Low Oxygen: A Constraint on the Evolution of Viviparity in Reptiles

Abstract

The evolution of reptilian viviparity (live bearing) from oviparity (egg laying) is thought to require transitional stages of increasingly longer periods of embryonic development in utero, that is, longer periods of egg retention by the gravid female. Studies on sceloporine lizards demonstrate that embryonic responses to egg retention that is extended beyond the time of normal oviposition range from developmental arrest to normal development. The present study was designed to test the hypothesis that O(2) availability is the proximate factor that determines the rate and degree of development that reptilian embryos undergo in utero. Eggs of Sceloporus undulatus were incubated under conditions of low (LOX), normal (NOX), and high (HOX) oxygen both early and late in development. The LOX treatment consistently had a negative effect on development in terms of embryonic differentiation and growth, length of incubation, egg mortality, and hatchling size. Moreover, the LOX treatment had a stronger negative effect later in development than earlier in development. The results support the hypothesis that limited oxygen availability in utero acts as a developmental constraint.
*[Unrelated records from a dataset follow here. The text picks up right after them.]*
(** [struct slcan_dev].  [xbuff] holds the NUL-terminated string last built
    by [slc_encaps] (without its NUL); [xhead] is the offset of the next
    byte to transmit in it. *)
Record slcan_dev := SlcanDev {
  addr : Z;
  xbuff : list Z;
  xhead : Z;
  xleft : Z
}.

(** The part of [struct net_device] the driver reads and writes:
    [running] is [netif_running], [queue_stopped] the state of the transmit
    queue, [priv] is [netdev_priv], and [rx_queue] the frames handed to
    [netif_rx_ni] with [skb->dev] set to this device, oldest first. *)
Record net_device := NetDevice {
  running : bool;
  queue_stopped : bool;
  stats : net_device_stats;
  priv : slcan_dev;
  rx_queue : list can_frame
}.

(** The transport: its flag word and the bytes its write primitive has
    accepted so far. *)
Record tty_struct := TtyStruct {
  tty_flags : Z;
  wire : list Z
}.

(** [struct slcan_channel]; [dev] has [MUX_NETDEV_MAX] slots and [rbuff]
    has [SLC_MTU] bytes. *)
Record slcan_channel := SlcanChannel {
  magic : Z;
  tty : option tty_struct;
  dev : list (option net_device);
  rbuff : list Z;
  rcount : Z;
  flags : Z
}.

Definition set_tty (sl : slcan_channel) (t : option tty_struct) : slcan_channel :=
  SlcanChannel (magic sl) t (dev sl) (rbuff sl) (rcount sl) (flags sl).
Definition set_dev (sl : slcan_channel) (d : list (option net_device)) : slcan_channel :=
  SlcanChannel (magic sl) (tty sl) d (rbuff sl) (rcount sl) (flags sl).
Definition set_rbuff (sl : slcan_channel) (b : list Z) : slcan_channel :=
  SlcanChannel (magic sl) (tty sl) (dev sl) b (rcount sl) (flags sl).
Definition set_rcount (sl : slcan_channel) (n : Z) : slcan_channel :=
  SlcanChannel (magic sl) (tty sl) (dev sl) (rbuff sl) n (flags sl).
Definition set_flags (sl : slcan_channel) (f : Z) : slcan_channel :=
  SlcanChannel (magic sl) (tty sl) (dev sl) (rbuff sl) (rcount sl) f.

Definition set_stats (nd : net_device) (s : net_device_stats) : net_device :=
  NetDevice (running nd) (queue_stopped nd) s (priv nd) (rx_queue nd).
Definition set_priv (nd : net_device) (p : slcan_dev) : net_device :=
  NetDevice (running nd) (queue_stopped nd) (stats nd) p (rx_queue nd).
Definition set_queue_stopped (nd : net_device) (b : bool) : net_device :=
  NetDevice (running nd) b (stats nd) (priv nd) (rx_queue nd).

(** [sl->dev[i]], a NULL pointer being [None]. *)
Definition dev_at (sl : slcan_channel) (i : Z) : option net_device :=
  mjoin (dev sl !! Z.to_nat i).

(** [sl->rbuff[i]]. *)
Definition rbuff_at (sl : slcan_channel) (i : Z) : Z :=
  default 0 (rbuff sl !! Z.to_nat i).

(** ** Library routines used by the codec *)

Definition is_digit (c : Z) : bool := (48 <=? c) && (c <=? 57).

(** Modelled from the spec: [hex_to_bin] of the kernel library, which is not
    among the sources.  The value of a hexadecimal digit, and a negative
    number for every other character. *)
Definition hex_to_bin (ch : Z) : Z :=
  if (48 <=? ch) && (ch <=? 57) then ch - 48
  else if (97 <=? ch) && (ch <=? 102) then ch - 97 + 10
  else if (65 <=? ch) && (ch <=? 70) then ch - 65 + 10
  else -1.

(** The C string that starts at the head of [s]: the bytes before the
    first NUL. *)
Fixpoint c_string (s : list Z) : list Z :=
  match s with
  | [] => []
  | c :: s' => if c =? 0 then [] else c :: c_string s'
  end.

Fixpoint strtoul_digits (acc : Z) (s : list Z) : option Z :=
  match s with
  | [] => Some acc
  | c :: s' =>
      if hex_to_bin c <? 0 then None
      else strtoul_digits (acc * 16 + hex_to_bin c) s'
  end.

(** Modelled from the spec: [strict_strtoul] of the kernel library in base
    16, which is not among the sources.  The identifier field is parsed as
    hexadecimal and a character that is no hexadecimal digit makes the
    parse fail; so does a string with no digit at all.  [Some v] stands for
    the return value 0 with [v] stored in the result. *)
Definition strict_strtoul (s : list Z) : option Z :=
  match s with
  | [] => None
  | _ => strtoul_digits 0 s
  end.

(** The digit characters of ["0123456789ABCDEF"]. *)
Definition hex_upper (n : Z) : Z := if n <? 10 then 48 + n else 55 + n.

(** The [w] low hexadecimal digits of [v], most significant first. *)
Fixpoint hex_digits (w : nat) (v : Z) : list Z :=
  match w with
  | O => []
  | S w' => hex_digits w' (v / 16) ++ [hex_upper (v mod 16)]
  end.

Fixpoint hex_len (fuel : nat) (v : Z) : nat :=
  match fuel with
  | O => O
  | S f => if v <? 16 then 1%nat else S (hex_len f (v / 16))
  end.

(** Modelled from the spec: the conversion [%0wX] of [sprintf] for an
    [unsigned int] argument: uppercase hexadecimal, padded with zeros to at
    least [w] digits. *)
Definition sprintf_0X (w : nat) (v : Z) : list Z :=
  hex_digits (w `max` hex_len 8 v) v.

Fixpoint dec_digits (w : nat) (v : Z) : list Z :=
  match w with
  | O => []
  | S w' => dec_digits w' (v / 10) ++ [48 + v mod 10]
  end.

(** Modelled from the spec: the conversion [%d] of [sprintf] for a [__u8]
    argument, which has one to three decimal digits. *)
Definition sprintf_d (v : Z) : list Z :=
  dec_digits (if v <? 10 then 1 else if v <? 100 then 2 else 3) v.

(** ** Decapsulation *)

Definition zero_payload : list Z := replicate 8 0.

(** The payload loop of [slc_bump]: [n] bytes are still to be read, [i] is
    the index of the next one and [pos] the value of [dlc_pos].  [None] is
    the early [return] on a character that is no hexadecimal digit. *)
Fixpoint slc_bump_data (buf : list Z) (n : nat) (i : nat) (pos : Z)
    (payload : list Z) : option (list Z) :=
  match n with
  | O => Some payload
  | S n' =>
      let hi := hex_to_bin (default 0 (buf !! Z.to_nat pos)) in
      if hi <? 0 then None
      else
        let lo := hex_to_bin (default 0 (buf !! Z.to_nat (pos + 1))) in
        if lo <? 0 then None
        else slc_bump_data buf n' (S i) (pos + 2)
               (<[i := Z.lor (Z.shiftl hi 4) lo]> payload)
  end.

(** [netif_rx_ni] of a frame for device [nd], followed by the update of its
    receive counters. *)
Definition deliver (nd : net_device) (cf : can_frame) : net_device :=
  NetDevice (running nd) (queue_stopped nd)
    (NetDeviceStats (ulong_inc (rx_packets (stats nd))) (tx_packets (stats nd))
       (ulong_add (rx_bytes (stats nd)) (can_dlc cf)) (tx_bytes (stats nd))
       (rx_errors (stats nd)) (rx_over_errors (stats nd)))
    (priv nd) (rx_queue nd ++ [cf]).

(** The test on the type character: one of 't' (116), 'T' (84), 'r' (114)
    and 'R' (82).  The digits '0'..'9' are 48..57. *)
Definition is_cmd (cmd : Z) : bool :=
  (cmd =? 116) || (cmd =? 84) || (cmd =? 114) || (cmd =? 82).

(** The quantities [slc_bump] computes from the receive buffer before it
    parses the identifier: [ext_frame] (1 when the buffer starts with an
    address digit), the type character [cmd], the position of the DLC digit
    and the test on that digit. *)
Definition ext_frame (sl : slcan_channel) : Z :=
  if is_digit (rbuff_at sl 0) then 1 else 0.

Definition cmd_char (sl : slcan_channel) : Z := rbuff_at sl (ext_frame sl).

Definition dlc_pos (sl : slcan_channel) : Z :=
  if Z.land (cmd_char sl) 0x20 =? 0 then 9 + ext_frame sl else 4 + ext_frame sl.

Definition dlc_ok (c : Z) : bool := (48 <=? c) && (c <? 57).

(** The destination index [dev_idx]: the address digit when there is one. *)
Definition dev_idx_of (sl : slcan_channel) : Z :=
  if ext_frame sl =? 0 then 0 else rbuff_at sl 0 - 48.

(** [slc_bump]: decode the receive buffer and send the frame to the network
    layer.  [skb_ok] tells whether [dev_alloc_skb] returns a buffer. *)
Definition slc_bump (skb_ok : bool) (sl : slcan_channel) : slcan_channel :=
  let cmd := cmd_char sl in
  if negb (is_cmd cmd) then sl
  else
    if negb (dlc_ok (rbuff_at sl (dlc_pos sl))) then sl
    else
      let dlc := rbuff_at sl (dlc_pos sl) - 48 in
      let sl1 := set_rbuff sl (<[Z.to_nat (dlc_pos sl) := 0]> (rbuff sl)) in
      match strict_strtoul (c_string (drop (Z.to_nat (1 + ext_frame sl)) (rbuff sl1))) with
      | None => sl1
      | Some ultmp =>
          let id0 := ultmp mod 2 ^ 32 in
          let id1 := if Z.land cmd 0x20 =? 0 then Z.lor id0 CAN_EFF_FLAG else id0 in
          let id2 := if Z.lor cmd 0x20 =? 114 then Z.lor id1 CAN_RTR_FLAG else id1 in
          match slc_bump_data (rbuff sl1) (Z.to_nat dlc) 0 (dlc_pos sl + 1) zero_payload with
          | None => sl1
          | Some payload =>
              if negb skb_ok then sl1
              else
                let dev_idx := if ext_frame sl =? 0 then 0 else rbuff_at sl1 0 - 48 in
                match dev_at sl1 dev_idx with
                | None => sl1
                | Some nd =>
                    set_dev sl1
                      (<[Z.to_nat dev_idx := Some (deliver nd (CanFrame id2 dlc payload))]>
                         (dev sl1))
                end
          end
      end.

Definition is_terminator (s : Z) : bool := (s =? CR) || (s =? BEL).

(** [stats.rx_over_errors++] and [stats.rx_errors++] on a device. *)
Definition count_overrun (nd : net_device) : net_device :=
  let st := stats nd in
  set_stats nd
    (NetDeviceStats (rx_packets st) (tx_packets st) (rx_bytes st) (tx_bytes st)
       (rx_errors st) (ulong_inc (rx_over_errors st))).
(* ===== verification/_CoqProject ===== *)
-Q . S2P
Prelude.v
Traces.v
Vex.v
Screen.v
Controller.v
Mixer.v
MediumEric.v
MediumEricTask.v
TinyEric.v
TinyEricTask.v
Lemma exec_event_brakes_kept ev w : brakes_kept w (exec_event ev w).
Proof.
  destruct ev; simpl.
  - apply tick_brakes_kept.
  - apply dispatch_rel; [typeclasses eauto|]. intros h s _. apply handler_brakes_kept.
  - intros m'. unfold env_move, fupd; simpl. by case_decide; subst.
  - intros m'. unfold env_arrive. destruct (act _); try done; unfold fupd; simpl; by case_decide; subst.
Qed.

Lemma reachable_configured_brakes (w : W) :
  reachable w -> forall m, brake (motors w m) = configured_brake m.
Proof.
  induction 1 as [|w ev _ IH _].
  - intros []; reflexivity.
  - intros m. rewrite (exec_event_brakes_kept ev w m). apply IH.
Qed.

(** C16: in every reachable state the drive motors brake when stopped,
    the claw, the arm joints and the scoop hold, and the tray coasts: the
    set-up's brake types, which nothing reconfigures. *)
Theorem reachable_brakes (w : W) :
  reachable w ->
  brake (motors w left_drive) = BRAKE /\ brake (motors w right_drive) = BRAKE /\
  brake (motors w claw_motor) = HOLD /\ brake (motors w arm_base_motor) = HOLD /\
  brake (motors w arm_joint_motor) = HOLD /\ brake (motors w snow_motor) = HOLD /\
  brake (motors w tray_motor) = COAST.
Proof. intros Hr. pose proof (reachable_configured_brakes w Hr) as H. by rewrite !H. Qed.

(** C5: in every reachable state, a loop iteration with both sticks in
    the deadband ([|y| <= 5], [|x| <= 15]) stops both drive motors,
    which then brake, and sleeps 10 ms. *)
Theorem drive_deadband_brakes (w : W) (y x : Z) :
  reachable w -> (-5 <= y <= 5)%Z -> (-15 <= x <= 15)%Z ->
  log (py_exec (drive_iter y x) w) = log w ++ [Stop left_drive; Stop right_drive; Sleep 10] /\
  act (motors (py_exec (drive_iter y x) w) left_drive) = Stopped BRAKE /\
  act (motors (py_exec (drive_iter y x) w) right_drive) = Stopped BRAKE.
Proof.
  intros Hr Hy Hx. pose proof (reachable_configured_brakes w Hr) as Hb.
  pose proof (mix_deadband drive_mix spec_mix_powers drive_mix_realize (precise (glob w)) y x Hy Hx) as Hmix. rewrite drive_iter_log, drive_iter_exec, Hmix. split; [done|].
  simpl. unfold fupd. simpl. rewrite (Hb left_drive), (Hb right_drive). done.
Qed.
They further indicate that selection for extended egg retention, per se, will not lead to viviparity unless each incremental increase in the duration of egg retention is coupled with selection for traits (e.g., vascularity of oviduct and chorioallantois, hemoglobin oxygen affinity, etc.) that enhance O(2) availability to embryos. Such selection would be the most efficacious in cold climates where the effects of hypoxia would be the least likely to limit embryonic development.